Garner: ‘9 to 5’ opens Labor Film Festival
by Jack Garner for the Democrat & Chronicle
Happy Labor Day weekend! And, with perfect timing, the Rochester Labor Council and the George Eastman House have organized a special 25th anniversary version of their annual Rochester Labor Film Series.
Happy Labor Day weekend! And, with perfect timing, the Rochester Labor Council and the George Eastman House have organized a special 25th anniversary version of their annual Rochester Labor Film Series.
What makes it special? It’s a greatest-hits selection of labor films — the best and most popular of the 250 movies screened at the fest over the past 24 years. The result: films from Salt of the Earth to Glengarry Glen Ross. The festival opens Friday with the popular women-in-the-workplace comedy, Nine to Five, and continues at the Dryden Theatre once or twice a week through Nov. 2.
As it is with any best-of gathering, it is subjective, and you may miss a personal favorite. I, for example, love John Sayles movies, especially Matewan. But it is hard to argue with most of the choices in the 2014 festival.
For more information, go to rochesterlabor.org/filmseries.html.
Here are the films:
Nine to Five, 8 p.m. Friday. This polished Hollywood comedy with Jane Fonda, Lily Tomlin and Dolly Parton as three office workers who get revenge against a male chauvinist boss (Dabney Coleman) is a very funny and very pointed comedy, and Dolly sings a great title song.
Walmart: The High Cost of Low Price, 2 p.m. next Sunday. Robert Greenwald presents his landmark study of the struggles of workers and their families in the workforce of the retail giant.
Workingman’s Death, 8 p.m. Sept. 12. This is a powerful study of the emotional and physical cost of difficult manual labor among miners, shipbuilders and slaughterhouse workers. The 2005 film has much of the same impact as the famed worker portraits by Sebastiano Salgado.
Modern Times, 8 p.m. Sept. 21. This classic Charlie Chaplin comic satire is about the negative effects of mechanization and industrialization on Chaplin’s beloved Little Tramp. Paulette Goddard co-stars in the largely silent 1936 film.
The Killing Floor, 8 p.m. Sept. 26. This classic 1984 film inspired the creation of the Labor Film Festival. The award-winning film portrays efforts of Chicago meatpacking workers to unionize in the years before and after World War I.
The Organizer, 8 p.m. Oct. 3. This great Italian film from that nation’s fertile 1960s stars the great Marcello Mastroianni as a socialist labor organizer in Turin at the turn of the last century. Despite its serious themes, it’s a wonderful comedy.

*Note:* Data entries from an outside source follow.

(** A caller opens the log. *)
Lemma inv_opened (o : OS) (l1 l2 : list LinePC) (j : logToJSON) :
  os_faults o = [] -> inv o (l1 ++ LStart j :: l2) ->
  exists o', OpenFile name [O_CREATE; O_WRONLY; O_APPEND] 420 o = (Ok (os_next o), o')
    /\ inv o' (l1 ++ LOpened j (os_next o) :: l2).
Proof.
  intros Hnf [Hr Hp Hfd Hnd Hop (ws & Hws & Htx)].
  rewrite (bind_middle held) in Hfd, Hnd, Hop. rewrite (bind_middle wrote) in Hws.
  simpl in *. pose proof (fd_inv_fresh _ _ _ _ Hfd) as Hfresh.
  set (o1 := match os_nodes o !! k with
             | None => with_nodes (insert k (NFile "")) o
             | _ => o
             end).
  assert (OpenFile name [O_CREATE; O_WRONLY; O_APPEND] 420 o
          = (Ok (os_next o), (new_fd name k [O_CREATE; O_WRONLY; O_APPEND] o1).2)
          /\ os_nodes o1 !! k = Some (NFile (linesText (js0 ++ ws)))) as [Hopen Hthere].
  { subst o1. destruct Htx as [Hd|[Hnil Hd]]; rewrite Hd.
    - split; [|done]. rewrite <- Hr. eapply OpenFile_existing; [done| |done].
      by rewrite Hr, node_at_ne.
    - rewrite Hnil. split; [|simpl; apply lookup_insert_eq].
      rewrite <- Hr. apply OpenFile_creates; [done| | |done]; rewrite Hr; [|done].
      by rewrite node_at_ne. }
  assert (os_fds o1 = os_fds o /\ os_next o1 = os_next o /\ os_faults o1 = []
          /\ os_cwd o1 = os_cwd o /\ node_at o1 (parent k) = Some NDir
          /\ fd_inv F n0 (list_to_set ((l1 ≫= held) ++ l2 ≫= held)) o1) as (E1 & E2 & E3 & E4 & E5 & E6).
  { subst o1. destruct (os_nodes o !! k); [done|].
    split_and!; [done..| |by apply fd_inv_nodes]. by rewrite parent_insert. }
  exists (new_fd name k [O_CREATE; O_WRONLY; O_APPEND] o1).2. split; [done|].
  rewrite <- E2. split; rewrite ?bind_middle; simpl; try done.
  - by rewrite E4.
  - rewrite list_to_set_middle. by apply fd_inv_new.
  - rewrite <- Permutation_middle. apply NoDup_cons. split; [|done].
    intros Hx. apply Hfresh. rewrite <- E2. by apply elem_of_list_to_set.
  - intros fd Hfd'. rewrite E1.
    destruct (decide (fd = os_next o1)) as [->|Hne].
    + rewrite lookup_insert_eq. by eexists _, _.
    + rewrite lookup_insert_ne by done.
      destruct (Hop fd) as (f & d & Hf & Hkf & Ha & Hd); [by eapply elem_of_middle|].
      exists f, (linesText (js0 ++ ws)). by rewrite Hthere.
  - exists ws. split; [done|by left].
Qed.
(** The cut and the comma, with the size [n] the caller measured, on a
    file that may have changed since: the file is cut to [n - 2] bytes and
    the comma is written at its end. *)
Lemma stale_cut_open (nx : nat) (d : string) (off n : nat) :
  2 < n ->
  alone (Caller0:=bracket_caller p) 3 (BMeasured a fd (Z.of_nat n))
    (st_open cwd M F name k fd nx d off)
  = (BReady a fd,
     st_open cwd M F name k fd nx (resize (n - 2) d +:+ entrySep)
       (String.length (resize (n - 2) d +:+ entrySep))).
Proof using Hk.
  intros Hn. call. destruct (Z.ltb_spec 2 (Z.of_nat n)) as [_|]; [|lia]. unfold or_return.
  rewrite truncate_open by (done || lia). simpl.
  replace (Z.to_nat (Z.of_nat n - 2)) with (n - 2) by lia.
  call. rewrite seek_end_open by (done || lia). simpl.
  replace (Z.to_nat (Z.of_nat (String.length (resize (n - 2) d)) + 0))
    with (String.length (resize (n - 2) d)) by lia.
  call. by rewrite write_more.
Qed.

(** The record and the closing bracket go to the end of what the file
    holds then, and the file is closed. *)
Lemma enter_open (nx : nat) (d : string) (off : nat) :
  alone (Caller0:=bracket_caller p) 4 (BReady a fd) (st_open cwd M F name k fd nx d off)
  = (BExit a [] (Ok tt),
     st_closed cwd M F k nx ((d +:+ BracketLogger.entryText a) +:+ String LF "]")).
Proof using Hk Hfd.
  call. rewrite seek_end_open by (done || lia). simpl.
  replace (Z.to_nat (Z.of_nat (String.length d) + 0)) with (String.length d) by lia.
  call. rewrite write_more by done. simpl.
  call. rewrite write_more by done. simpl.
  call. by rewrite close_deferred_open.
Qed.

End Cut.

Section Stale.
Context (p : string) (a : logToJSON).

The Salt of the Earth, 2 p.m. Oct. 5. A fabled film about Mexican-American mine workers’ efforts to organize, it was created in large part by a talented crew of blacklisted filmmakers of the ’40s and often billed as a film “of labor, by labor, and for labor.”
Made in Dagenham, 8 p.m. Oct. 10. A more recent, and wonderfully entertaining, British story of women in a Ford factory who organize for equal pay, the cast includes Oscar nominee Sally Hawkins, and the late, great Bob Hoskins.

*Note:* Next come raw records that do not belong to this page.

(** ** The byte-level accessors *)

(** X9.  The attribute stride is a whole number of vertex strides: with
    [extraAttributes] a 32-bit count, [getVertexAttributeSize] is
    [getVertexSize] times (1 + [extraAttributes]), that is 8 bytes per
    attribute with fp16 and 16 without, and it is never zero. *)
Theorem getVertexAttributeSize_stride (s : CadScene.t) :
  (extraAttributes (m_cfg s) < 2 ^ 32)%N ->
  getVertexAttributeSize s
  = (getVertexSize s * (1 + extraAttributes (m_cfg s)))%N /\
  getVertexAttributeSize s
  = ((if fp16 (m_cfg s) then 8 else 16) * (1 + extraAttributes (m_cfg s)))%N /\
  (0 < getVertexAttributeSize s)%N.
Proof.
  intros He. unfold getVertexAttributeSize, getVertexSize.
  change (Layout.sizeof Layout.VertexAttributesFP16) with 8%N.
  change (Layout.sizeof Layout.VertexAttributes) with 16%N.
  change (Layout.sizeof Layout.VertexFP16) with 8%N.
  change (Layout.sizeof Layout.Vertex) with 16%N.
  change (Layout.sizeof Layout.half) with 2%N.
  change (Layout.sizeof Layout.TFloat) with 4%N.
  change (2 ^ 32)%N with 4294967296%N in He.
  destruct (fp16 (m_cfg s)); rewrite N.mod_small;
    change (2 ^ 64)%N with 18446744073709551616%N; lia.
Qed.

Lemma getVertexAttributeSize_stride_witness :
  getVertexAttributeSize (Samples.scene_with Samples.extra_cfg) = 64%N.
Proof.
  destruct (getVertexAttributeSize_stride (Samples.scene_with Samples.extra_cfg))
    as (_ & H & _); [reflexivity | exact H].
Defined.

Lemma stride_slots (size data count i j : N) :
  (data < 2 ^ 64)%N -> (data + size * count <= 2 ^ 64)%N ->
  (i < j)%N -> (j < count)%N ->
  ((data + (size * 0) mod 2 ^ 64) mod 2 ^ 64 = data /\
   (data + (size * i) mod 2 ^ 64) mod 2 ^ 64 + size
   <= (data + (size * j) mod 2 ^ 64) mod 2 ^ 64 /\
   (data + (size * j) mod 2 ^ 64) mod 2 ^ 64 + size <= data + size * count)%N.
Proof.
  intros Hd Hb Hij Hjc.
  assert (Hj : (size * j + size <= size * count)%N) by nia.
  assert (Hi : (size * i + size <= size * j)%N) by nia.
  assert (Hpos : (0 < 2 ^ 64)%N) by reflexivity.
  destruct (N.eq_dec size 0) as [-> | Hs].
  - rewrite !N.mul_0_l, N.Div0.mod_0_l, N.add_0_r, N.mod_small by lia.
    repeat split; lia.
  - assert (Hjlt : (data + size * j < 2 ^ 64)%N) by lia.
    rewrite N.mul_0_r, N.Div0.mod_0_l, N.add_0_r.
    rewrite (N.mod_small data) by lia.
    rewrite (N.mod_small (size * i)) by lia.
    rewrite (N.mod_small (size * j)) by lia.
    rewrite (N.mod_small (data + size * i)) by lia.
    rewrite (N.mod_small (data + size * j)) by lia.
    repeat split; lia.
Qed.
Lemma list_item_object_call_witness :
  isArrayType (type refs) = true
  /\ getType (getBaseTypeNode (type refs))
     = Some {| typeKind := InputObjectType; typeName := "OtherInput" |}
  /\ isName (name refs) = true
  /\ isName "OtherInput" = true
  /\ getFieldWriterCall inherited getType refs true = "writeObject($item.marshaller())".
Proof.
  split; [reflexivity |]. split; [reflexivity |].
  split; [reflexivity |]. split; [reflexivity |].
  exact (proj1 (@list_item_object_call inherited getType scalars package Imports refs
                  {| typeKind := InputObjectType; typeName := "OtherInput" |}
                  eq_refl eq_refl eq_refl eq_refl eq_refl)).
Defined.

Lemma optional_string_list_witness :
  type tags = ListType (NamedType "String")
  /\ getType (getBaseTypeNode (NamedType "String"))
     = Some {| typeKind := ScalarType; typeName := "String" |}
  /\ (scalars "String" = None -> inherited "String" = None)
  /\ isName (name tags) = true
  /\ noNewline (orElse (scalars "String") "Object") = true
  /\ getFieldWriterCall inherited getType tags true = "writeString($item)".
Proof.
  assert (Hown : scalars "String" = None -> inherited "String" = None)
    by (intros _; reflexivity).
  split; [reflexivity |]. split; [reflexivity |]. split; [exact Hown |].
  split; [reflexivity |]. split; [reflexivity |].
  exact (proj1 (@optional_string_list inherited getType scalars package Imports tags
                  (NamedType "String") eq_refl eq_refl Hown eq_refl eq_refl)).
Defined.

Lemma class_import_once_witness :
  exists text s',
    InputObjectTypeDefinition inherited getType scalars package Imports blockString sample []
      = (Some text, s')
    /\ NoDup (@nil string)
    /\ NoDup (imports s')
    /\ count_occ string_dec (imports s') ("import " ++ (package ++ "." ++ "OtherInput") ++ ";")
       = 1.
Proof.
  destruct (InputObjectTypeDefinition inherited getType scalars package Imports blockString sample [])
    as [[text |] s'] eqn:Hrun.
  - exists text, s'. split; [reflexivity |].
    assert (Hfresh : NoDup (@nil string)) by constructor.
    split; [exact Hfresh |].
    destruct (@class_import_once inherited getType scalars package Imports blockString sample []
                text s' Hfresh Hrun) as [Hdistinct Honce].
    split; [exact Hdistinct |].
    apply (Honce ref {| typeKind := InputObjectType; typeName := "OtherInput" |});
      [simpl; auto | reflexivity | reflexivity].
  - exfalso. vm_compute in Hrun. discriminate.
Defined.



Lemma build_checks_required_witness :
  exists text s',
    buildBuilderNestedClass inherited getType scalars package Imports blockString
      "Sample" (fields sample) [] = (Some text, s')
    /\ NoDup (map name (fields sample))
    /\ exists checks,
         checks = [ "  Utils.checkNotNull(id, " ++ dq ++ "id == null" ++ dq ++ ");";
                    "  Utils.checkNotNull(parent, " ++ dq ++ "parent == null" ++ dq ++ ");" ]
         /\ (In ("  Utils.checkNotNull(" ++ name tags ++ ", " ++ dq ++ name tags
                   ++ " == null" ++ dq ++ ");") checks
             <-> isNonNullType (type tags) = true).
Proof.
  destruct (buildBuilderNestedClass inherited getType scalars package Imports blockString
              "Sample" (fields sample) []) as [[text |] s'] eqn:Hrun.
  - exists text, s'. split; [reflexivity |].
    assert (Hnames : NoDup (map name (fields sample))).
    { simpl. repeat constructor; simpl; intuition discriminate. }
    split; [exact Hnames |].
    destruct (@build_checks_required inherited getType scalars package Imports blockString
                "Sample" (fields sample) [] text s' Hnames Hrun)
      as (privateFields & setters & checks & _ & _ & Hchecks & Honly).
    exists checks. split; [exact Hchecks |].
    apply Honly. simpl. auto.
  - exfalso. vm_compute in Hrun. discriminate.
Defined.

Live Nude Girls Unite, 8 p.m. Oct. 17. This is a labor film you don’t see every day, focusing on efforts of San Francisco area strippers to form the first union of exotic dancers.
Wages of Fear, 2 p.m. Oct. 26. This is one of the true masterpieces in the festival. The riveting French thriller by Henri Clouzot stars the wonderful Yves Montand as the leader of a small group of ne’er-do-wells in a Latin American banana republic, hired to drive high explosive nitro-glycerin in two trucks through god-awful jungle terrain, where the slightest bump could blow them sky high. This is one of the great thrillers, and notto be missed.
Trash Dance, 8 p.m. Nov. 1. An unusual film that follows choreographer Allison Orr, as she studies the work habits and rhythms of trash collectors to help her create a new dance.
Glengarry Glen Ross, 2 p.m. Nov. 2. This is the potent film version of David Mamet’s famous play about the ruthlessness and greed of the real estate trade, circa 1980, and the abuse of (and by) agents in the field. The fabulous ensemble includes Jack Lemmon, Kevin Spacey, Ed Harris, Al Pacino, and Alec Baldwin.
DIRECTOR APPEARANCE. The busy Dryden Theatre also is hosting a world-class filmmaker this week. Dutch Australian director Rolf De Heer will appear for a post-screening discussion after the 8 p.m. Wednesday screening of The Tracker.
The Tracker is a potent drama from 2002, set against the backdrop of Aboriginal genocide in Australia in the early 20th Century.
A leading figure in Australian cinema, the Dutch-born De Heer has made 14 features, most notably his 1993 masterpiece Bad Boy Bubby.